A sadly similar pattern? Survival curves in Maps-2 (left; navy line is hyperprogressors) and Promise-meso (right). Source: discussant Dr Nicolas Girard & Esmo.
Despite bullishness from Esmo and from the lead investigator, Dr Sanjay Poppat of Royal Marsden Hospital, Promise-meso was a bust, showing no progression-free survival benefit, its primary endpoint, with a 6% increased risk for progression at any time for Keytruda subjects. Median OS was also numerically worse for Keytruda, at 10.7 versus 11.7 months for chemo.
There was no effect even adjusting for the 63% of control subjects who crossed over to Keytruda, and no identifiable subgroups derived a benefit from the Merck & Co drug. A separate Keytruda study, profiled at Asco 2017, had highlighted large differences in response between PD-L1-high patients and those with no expression.
Surprisingly, in Promise-meso there was a seemingly strong difference in overall remission rates – 22% for Keytruda versus 6% – but as most were of very short duration they did not translate into a survival benefit.
Guidelines?
While there are no universally accepted mesothelioma treatments second line or beyond, US NCCN guidelines already list Opdivo with or without Yervoy, as well as Keytruda, as possible options.

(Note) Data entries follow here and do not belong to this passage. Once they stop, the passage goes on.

(* ===== verification/Exchange.v ===== *)
(** * The submission endpoint the relay speaks to

    [internal/testsupport/fakeexchange]: the stand-in for Exchange Online's
    submission endpoint, as a state machine that takes a line at a time, and
    the relay of [internal/transport/smtprelay] verified against it. What a
    session is blocked on ([Reading]) is part of its state; the sessions of a
    server share its deliveries and its behaviour.

    Between the two stands the SMTP client library, which is a parameter: the
    class [SMTPClient] says what it writes for a call and how it reads the
    replies, as RFC 5321 and the library's documentation have it.
    [dot_client] is an instance with the dot writer of net/textproto. *)

From stdpp Require Import base gmap strings list relations.
From Stdlib Require Import ZArith Lia Ascii.
From S2P Require Import Prelude GoStrings GoStringsFacts Utf8 Base64 StoreModels Transport TransportProps.

Open Scope Z_scope.

(** ** Data *)

Record Delivery := mkDelivery {
  dv_AuthUser : string;
  dv_AuthToken : string;
  dv_RawXOAuth2 : string;
  dv_EnvelopeFrom : string;
  dv_Recipients : list string;
  dv_Data : string
}.

Record Behavior := mkBehavior {
  bh_RejectAuth : bool;
  bh_RejectMailFrom : string;
  bh_RejectRcptTo : string;
  bh_RejectData : string;
  bh_FailAfterDeliveries : Z
}.

Record Exchange := mkExchange { ex_deliveries : list Delivery; ex_behavior : Behavior }.

Definition no_delivery : Delivery := mkDelivery "" "" "" "" [] "".

(** Where a session waits for its client. *)
Inductive Reading :=
| ReadCommand                                              (* in the loop of [run] *)
| ReadHandshake                                            (* in [startTLS] *)
| ReadInitial                                              (* in [auth], for the initial response *)
| ReadEmpty                                                (* in [auth], after the error challenge *)
| ReadData (body : string) (busyAfter accepted : Z).       (* in [data] *)

Record XSession := mkXSession {
  xs_tls : bool;
  xs_authenticated : bool;
  xs_current : Delivery;
  xs_reading : Reading
}.

Definition set_reading (p : Reading) (s : XSession) : XSession :=
  mkXSession (xs_tls s) (xs_authenticated s) (xs_current s) p.
Definition set_current (d : Delivery) (s : XSession) : XSession :=
  mkXSession (xs_tls s) (xs_authenticated s) d (xs_reading s).

(** ** Parsing *)

Definition parse_part (ut : string * string) (p : string) : string * string :=
  if HasPrefix p "user=" then (TrimPrefix p "user=", ut.2)
  else if HasPrefix p "auth=Bearer " then (ut.1, TrimPrefix p "auth=Bearer ")
  else ut.

Definition parseXOAuth2 (raw : string) : string * string * bool :=
  let '(user, token) := foldl parse_part ("", "") (split_byte SOH raw) in
  (user, token, negb (bool_decide (user = "")) && negb (bool_decide (token = ""))).

Definition splitCommand (line : string) : string * string :=
  let trimmed := TrimSpace line in
  match cut_byte SP trimmed with
  | Some (verb, args) => (verb, TrimSpace args)
  | None => (trimmed, "")
  end.

(** [base64.StdEncoding]: with padding; the decoder skips line breaks. *)
Definition pad_of (s : string) : string :=
  match (String.length s mod 3)%nat with 1%nat => "==" | 2%nat => "=" | _ => "" end.
Definition std_encode (s : string) : string := b64_encode StdAlphabet s +:+ pad_of s.
Definition is_break (c : ascii) : bool := bool_decide (c = CR) || bool_decide (c = LF).
(** Up to two padding characters, of the reversed text. *)
Definition strip_pad (l : list ascii) : list ascii :=
  match l with
  | a :: r =>
      if bool_decide (a = "="%char)
      then match r with b :: r' => if bool_decide (b = "="%char) then r' else r | [] => r end
      else l
  | [] => l
  end.
Definition std_decode (s : string) : option string :=
  let l := base.filter (fun c => is_break c = false) (bytes s) in
  if bool_decide ((length l mod 4)%nat = 0%nat)
  then b64_decode StdAlphabet false (unbytes (rev (strip_pad (rev l))))
  else None.

Section Fake.
Context `{UC : UnicodeCase}.

(** The slice is taken of the line itself, at an index into its upper-case
    form; [None] is the panic when that index is beyond its end. *)
Definition extractAddress (args pre : string) : option string :=
  match Index pre (ToUpper args) with
  | None => Some ""
  | Some i =>
      if (String.length args <? i + String.length pre)%nat then None
      else
        let rest := TrimSpace (drop_bytes (i + String.length pre) args) in
        let rest := match cut_byte SP rest with Some (r, _) => r | None => rest end in
        Some (Trim rest "<>")
  end.

(** ** Commands *)

(** What a line does: the server's shared state, the session, [None] once it
    has ended, and the lines written. *)
Definition Outcome : Type := Exchange * option XSession * list string.

Definition reply (x : Exchange) (s : XSession) (line : string) : Outcome := (x, Some (set_reading ReadCommand s), [line]).

Definition ehlo (x : Exchange) (s : XSession) : Outcome :=
  (x, Some (set_reading ReadCommand s),
   ["250-fake.outlook.example"; "250-SIZE 157286400"; "250-8BITMIME"]
   ++ (if xs_tls s then ["250-AUTH XOAUTH2 LOGIN"] else ["250-STARTTLS"]) ++ ["250 SMTPUTF8"]).

Definition auth_initial (initial : string) (x : Exchange) (s : XSession) : Outcome :=
  match std_decode initial with
  | None => reply x s "501 5.5.2 Cannot decode response"
  | Some raw =>
      let '(user, token, ok) := parseXOAuth2 raw in
      if negb ok then reply x s "535 5.7.3 Authentication unsuccessful"
      else if bh_RejectAuth (ex_behavior x)
      then (x, Some (set_reading ReadEmpty s), ["334 eyJzdGF0dXMiOiI0MDEiLCJzY2hlbWVzIjoiQmVhcmVyIn0="])
      else
        let c := xs_current s in
        (x, Some (mkXSession (xs_tls s) true
                    (mkDelivery user token raw (dv_EnvelopeFrom c) (dv_Recipients c) (dv_Data c)) ReadCommand),
         ["235 2.7.0 Authentication successful"])
  end.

Meanwhile, another academic trial, run by the Swiss SAKK group, gave Pharmamar’s Zepsyre to 42 second/third-line subjects, and reported that this resulted in median OS and PFS of 11.1 and 4.1 months. Interestingly, in this case “slow” as well as “fast” progressing patients benefited from Zepsyre, Kantonsspital Graubünden’s Dr Yannis Metaxas told Esmo today.
Pharmamar’s focus with Zepsyre is small-cell lung cancer. Nevertheless, Dr Metaxas said his data warranted the testing of this project in mesothelioma in phase III.